• [WHAT THE TASK ASKS] Say how many lines of the entries below include "Theorem", giving nothing but that number.

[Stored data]
(** ** What the operations promise *)

(** C27. A sorted set is a finite map from names to scores: [ZADD] writes its
    scores to the map, the last one given to a name winning, and answers with
    the number of names that are new; [ZSCORE] then reads the map and [ZCARD]
    tells its size; no other key is touched. *)
Theorem zadd_refines now key members s s' r set :
  Wf s -> changes s < U64_MAX -> members <> [] -> Forall (fun m => is_nan m.1 = false) members ->
  set_seen now s key = Ok set -> zadd now key members s = (s', r) ->
  elsewhere key s s'
  /\ r = Ok (Z.of_nat (size (insert_all members (scores set))) - Z.of_nat (size (scores set)))
  /\ forall now',
       (forall nm, snd (zscore now' key nm s') = Ok (insert_all members (scores set) !! nm))
       /\ snd (zcard now' key s') = Ok (Z.of_nat (size (insert_all members (scores set)))).
Proof.
  intros W Hc Hne Hf Hl E.
  destruct (zadd_kept _ _ _ _ _ _ _ W Hc Hne Hf Hl E) as (El & Hr & set' & Hk & Ho & Hs).
  split_and!; [done|done|]. intros now'. rewrite <- Hs.
  split; [intros nm; rewrite (zscore_kept _ _ _ _ _ Hk); cbn; by rewrite score_of_scores|].
  unfold zcard. rewrite ask_seen, (set_seen_kept _ _ _ _ Hk) by done. cbn [snd].
  by rewrite scores_size.
Qed.

(** C28. [ZREM] takes its names out of the map, and answers with the number of
    them that were there; a set left with nothing is a key that is gone, and one
    nothing was taken from is exactly the entry it was, its version included, so
    that no client watching it is told. *)
Theorem zrem_refines now key names s s' r set :
  Wf s -> changes s < U64_MAX -> set_seen now s key = Ok set ->
  zrem now key names s = (s', r) ->
  elsewhere key s s'
  /\ r = Ok (Z.of_nat (size (scores set)) - Z.of_nat (size (delete_all names (scores set))))
  /\ (delete_all names (scores set) = ∅ -> entries s' !! key = None)
  /\ (r = Ok 0 -> entries s' !! key = seen now (entries s) key)
  /\ forall now', now <= now' ->
       (forall nm, snd (zscore now' key nm s') = Ok (delete_all names (scores set) !! nm))
       /\ snd (zcard now' key s') = Ok (Z.of_nat (size (delete_all names (scores set)))).
Proof.
  intros W Hc Hl E. destruct (zrem_spec _ _ _ _ _ _ W Hc E) as [[_ El _ _] H].
  rewrite Hl in H. pose proof (set_seen_ordered now s key set W Hl) as Hold.
  pose proof (take_all_spec names set 0 Hold) as Ha.
  destruct (take_all names set 0) as [set' n]. destruct Ha as (Ho & Hs & Hn & Hsame & Hpos).
  destruct H as (-> & Hk0 & Hknil & Hk).
  assert (Hempty : scores set' = ∅ -> set' = []).
  { intros He. pose proof (scores_size set' Ho) as Hz. rewrite He, map_size_empty in Hz.
    destruct set'; [done|]. rewrite len_cons in Hz. pose proof (len_nonneg set'). lia. }
  assert (Hset : forall now', now <= now' -> set_seen now' s' key = Ok set').
  { intros now' Hle. unfold set_seen, seen. destruct (decide (n = 0)) as [Hz|Hz].
    - rewrite Hk0 by done. rewrite Hsame by done. unfold set_seen in Hl.
      destruct (seen now (entries s) key) as [e|] eqn:Es; [|by injection Hl as <-].
      destruct (data e) eqn:De; try done. destruct (seen_set _ _ _ _ _ W Es De) as [He _].
      rewrite He. cbn. by injection Hl as ->.
    - destruct (decide (set' = [])) as [Hx|Hx]; [rewrite Hknil, Hx by done; done|].
      by rewrite Hk by (done || lia). }
  rewrite <- Hs. split_and!; [done|do 2 f_equal; lia|auto|intros [= ->]; auto|].
  intros now' Hle. split; [intros nm; unfold zscore|unfold zcard];
    rewrite ask_seen by done; rewrite Hset by done; cbn [snd].
  - by rewrite score_of_scores.
  - by rewrite scores_size.
Qed.

(** C29. Members are ranked by score, and by name where scores are equal:
    [ZRANK] answers with how many members come before the one asked about (or
    with nothing for one that is not there), and [ZRANGE] from that place to
    that place answers with the member itself. *)
Theorem zrank_counts now key nm s set :
  Wf s -> set_seen now s key = Ok set -> len set <= I64_MAX ->
  match scores set !! nm with
  | None => snd (zrank now key nm s) = Ok None
  | Some sc =>
      let rank := length (List.filter (fun m => precedes m {| score := sc; name := nm |}) set) in
      snd (zrank now key nm s) = Ok (Some rank)
      /\ snd (zrange now key (Z.of_nat rank) (Z.of_nat rank) s) = Ok [nm]
  end.
Proof.
  intros W Hl Hlen. pose proof (set_seen_ordered now s key set W Hl) as Ho.
  unfold zrank, zrange. rewrite !ask_seen by (done || by rewrite window_nil). rewrite Hl. cbn [snd].
  destruct (scores set !! nm) as [sc|] eqn:E.
  2: { apply scores_None, at_None in E. by rewrite E. }
  assert (at_ nm set <> None) as Hat
    by (rewrite at_None; intros ?%scores_None; congruence).
  destruct (at_ nm set) as [i|] eqn:Ei; [|done]. clear Hat.
  destruct (at_split _ _ _ Ei) as (m & Hm & <-).
  assert (m = {| score := sc; name := name m |}) as Hmeq.
  { assert (scores set !! name m = Some (score m)) as Hsc.
    { apply scores_lookup; [apply Ho|]. destruct m; cbn. by eapply list_elem_of_lookup_2. }
    rewrite E in Hsc. injection Hsc as ->. by destruct m. }
  cbv zeta. rewrite <- Hmeq. rewrite <- (index_counts set i m Ho Hm). split; [done|].
  rewrite ask_seen by (by rewrite window_nil). rewrite Hl. cbn [snd]. f_equal.
  assert (window (Z.of_nat i) (Z.of_nat i) set = [m]) as ->; [|done].
  apply list_eq. intros j. rewrite window_lookup. unfold resolve_index. decide_leb.
  apply lookup_lt_Some in Hm as Hlt. cbn zeta. destruct j as [|j]; cbn.
  - decide_leb. by rewrite Nat2Z.id, Nat.add_0_r.
  - destruct (Z.leb_spec (Z.of_nat i + Z.of_nat (S j)) (Z.of_nat i)); [lia|done].
Qed.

• [THE ANSWER] 3